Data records
(** ** The setters, call by call *)

(** What one property write does around the item: at most one signal, and
    with each signal one [polish()] and one [update()]. *)
Lemma call_effect c w :
  let w' := exec (call c) w in
  exists l,
    emitted w' = emitted w ++ l
    /\ (length l <= 1)%nat
    /\ updateCalls w' = (updateCalls w + length l)%nat
    /\ polishCalls w' = (polishCalls w + length l)%nat
    /\ m_nodeDirty (item w') = (if l is [] then m_nodeDirty (item w) else true)
    /\ Forall carriesStoredValue l
    /\ queuedSlots w' = queuedSlots w.
Proof.
  cbv zeta.
  assert (noop : exists l : list Emission,
             emitted w = emitted w ++ l /\ (length l <= 1)%nat
             /\ updateCalls w = (updateCalls w + length l)%nat
             /\ polishCalls w = (polishCalls w + length l)%nat
             /\ m_nodeDirty (item w) = (if l is [] then m_nodeDirty (item w) else true)
             /\ Forall carriesStoredValue l
             /\ queuedSlots w = queuedSlots w).
  { exists []. rewrite app_nil_r. simpl. repeat split; try lia. constructor. }
  destruct c as [a|e|f|p [v|cubeMap]|v].
  1-3, 6: unfold exec, call, setAzimuth, setElevation, setFieldOfView,
            setMaximumTextureSize, updateSphere, emit, update, polish, assign,
            this, bind, ret;
          repeat case_match; simplify_eq/=; try exact noop;
          try (eexists [_]; simpl; repeat split; try lia;
               repeat constructor).
  - unfold call. rewrite setSource_value.
    destruct (canConvert_QString v); [|exact noop]. cbn [andb].
    rewrite loadFromUrl_unfold.
    destruct (bool_decide (toString v = EmptyString)); [exact noop|].
    destruct (bool_decide (toString v = m_imageUrl (item w))).
    { exists []. rewrite app_nil_r. unfold exec, assign. cbn.
      repeat split; try lia; [|constructor].
      unfold switchToSphere; case_bool_decide; reflexivity. }
    destruct (negb (urlIsValid p (toString v))); [exact noop|].
    destruct (loadFromData p (fetchUrl p (toString v))) as [image|];
      [|exact noop].
    destruct (emptyImage image); [exact noop|].
    eexists [_]. unfold exec, assign. cbn. split; [reflexivity|].
    repeat split; try lia; [|repeat constructor].
    unfold switchToSphere; case_bool_decide; reflexivity.
  - unfold call. rewrite setSource_map, loadFromCubeMap_unfold.
    destruct (size cubeMap =? 0)%nat; [exact noop|].
    destruct (QVariantMap_eq (m_cubeMapUrls (item w)) cubeMap).
    { exists []. rewrite app_nil_r. unfold exec, assign. cbn.
      repeat split; try lia; [|constructor].
      unfold switchToCube; case_bool_decide; reflexivity. }
    destruct (negb (checkRequiredKeys cubeMap requiredKeys)); [exact noop|].
    destruct (negb (checkUrls p cubeMap requiredKeys)); [exact noop|].
    destruct (fetchFaces p cubeMap requiredKeys QMapFaces_empty) as [m|];
      [|exact noop].
    eexists [_]. unfold exec, assign. cbn. split; [reflexivity|].
    repeat split; try lia; [|repeat constructor].
    unfold switchToCube; case_bool_decide; reflexivity.
Qed.
(** * go-queryparams: struct <-> url.Values codec

    A shallow embedding of [queryparams.go] (package [queryparams]) and the
    properties of [Marshal] and [Unmarshal] that its specification states.

    Layout of the development:
    - [Utf8], [Unicode], [Strings], [Strconv], [Time], [Url]: the pieces
      of the Go standard library the package calls, on Go's own data (byte
      strings in UTF-8, sized integers as [Z], [map[string][]string] as a
      [gmap]);
    - the reflected data model ([GoType], [Value], [Field], [Struct], [Any])
      and the environment [Env] (the Unicode case tables, the offset of
      [time.Local], the layout parser of [time.Parse], float formatting,
      and the [Marshaler] and [Unmarshaler] methods of the types in play);
    - the package itself: [parseTag], [implementsMarshaler], [toString],
      [implementsUnmarshaler], [setFromString], [Marshal], [Unmarshal];
    - vocabulary for the statements, a sample environment and records;
    - facts about the library pieces and about the two loops;
    - the claims C1 to C10, then further facts and the further properties
      X1 to X19 of the package;
    - each claim and each further property on a sample record. *)

From Stdlib Require Import ZArith Ascii String List Bool Lia.
From stdpp Require Import base option list strings gmap fin_maps.

Local Open Scope string_scope.
Local Open Scope list_scope.
Local Open Scope Z_scope.

Set Warnings "-register-all".

(* ===================================================================== *)
(** ** Errors *)
(* ===================================================================== *)

(** The two causes a [*strconv.NumError] carries. *)
Inductive NumCause : Type := ErrSyntax | ErrRange.

(** Every error value the package can return, by the place that builds it.
    [ErrField] is [fmt.Errorf("field %q: %w", name, err)]: it records the
    resolved key and wraps the cause. *)
Inductive Error : Type :=
| ErrNotStruct (ty : string)
| ErrNotPointer (ty : string)
| ErrUnsupportedType (kind : string)
| ErrUnsupportedKind (kind : string)
| ErrNum (fn : string) (num : string) (cause : NumCause)
| ErrTimeParse (value : string)
| ErrCustom (msg : string)
| ErrField (name : string) (cause : Error).

(** Go's [(T, error)] where [T] is not looked at once [error != nil]. *)
Inductive Result (A : Type) : Type :=
| Ok (a : A)
| Err (e : Error).
Arguments Ok {A} a.
Arguments Err {A} e.

(* ===================================================================== *)
(** ** packages unicode/utf8 and unicode *)
(* ===================================================================== *)

Module Utf8.

Definition RuneError : Z := 65533.
Definition RuneSelf : Z := 128.
Definition MaxRune : Z := 1114111.

Definition byteOf (c : ascii) : Z := Z.of_N (N_of_ascii c).
Definition toByte (b : Z) : ascii := ascii_of_N (Z.to_N b).

Definition between (lo hi : Z) (c : ascii) : bool :=
  (lo <=? byteOf c) && (byteOf c <=? hi).

(** The six payload bits of a continuation byte. *)
Definition low6 (c : ascii) : Z := Z.land (byteOf c) 63.
Local Open Scope Q_scope.
Local Open Scope string_scope.

(** ** Numbers *)

Module Num.

(** [x >= y], [x > y], [x < y], [x <= y] of the source. *)
Definition geb (x y : Q) : bool := Qle_bool y x.
Definition gtb (x y : Q) : bool := negb (Qle_bool x y).
Definition ltb (x y : Q) : bool := negb (Qle_bool y x).
Definition leb (x y : Q) : bool := Qle_bool x y.

(** [Math.floor]. *)
Definition Math_floor (x : Q) : Q := inject_Z (Qfloor x).

(** [Math.round]: the nearest integer, a tie going up. *)
Definition Math_round (x : Q) : Q := inject_Z (Qfloor (x + 0.5)).

(** [Math.min] and [Math.pow] (the exponent of the source is the integer
    [termMonths]). *)
Definition Math_min (x y : Q) : Q := Qmin x y.
Definition Math_pow (x : Q) (n : Z) : Q := Qpower x n.

(** The idiom [Math.round(x * k) / k]. *)
Definition roundTo (k x : Q) : Q := Math_round (x * k) / k.

(** The decimal text of an integral number, as a template literal
    interpolates it. *)
Definition toString (x : Q) : string := pretty (Qfloor x).

End Num.

Declare Scope js_scope.
Delimit Scope js_scope with js.
Infix ">=?" := Num.geb (at level 70, no associativity) : js_scope.
Infix ">?" := Num.gtb (at level 70, no associativity) : js_scope.
Infix "<?" := Num.ltb (at level 70, no associativity) : js_scope.
Infix "<=?" := Num.leb (at level 70, no associativity) : js_scope.
Local Open Scope js_scope.

(** ** The ambient world and the effect monad *)

Record World := {
  (** successive results of [Math.random()], each in [0, 1) *)
  Math_random : nat -> Q;
  (** [new Date().toISOString()] *)
  Date_toISOString : string;
  (** the date thirty days ahead, as [toISOString().split('T')[0]] prints it *)
  Date_in30days : string
}.

(** Every draw of the world lies in the half-open unit interval. *)
Definition unit_draws (w : World) : Prop :=
  forall k, 0 <= Math_random w k /\ Math_random w k < 1.

Inductive error : Type :=
| TypeError (msg : string).

Inductive outcome (A : Type) : Type :=
| Returns (a : A) (draws : nat)
| Throws (e : error).
Arguments Returns {A} a draws.
Arguments Throws {A} e.

Definition JS (A : Type) : Type := World -> nat -> outcome A.

Definition ret {A} (a : A) : JS A := fun _ k => Returns a k.

Definition bind {A B} (m : JS A) (f : A -> JS B) : JS B :=
  fun w k =>
    match m w k with
    | Returns a k' => f a w k'
    | Throws e => Throws e
    end.

Definition throw {A} (e : error) : JS A := fun _ _ => Throws e.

EXERCISE BRIEF:
A single number is expected: how many lines in the entries contain "Throws".

EXERCISE SOLUTION:
4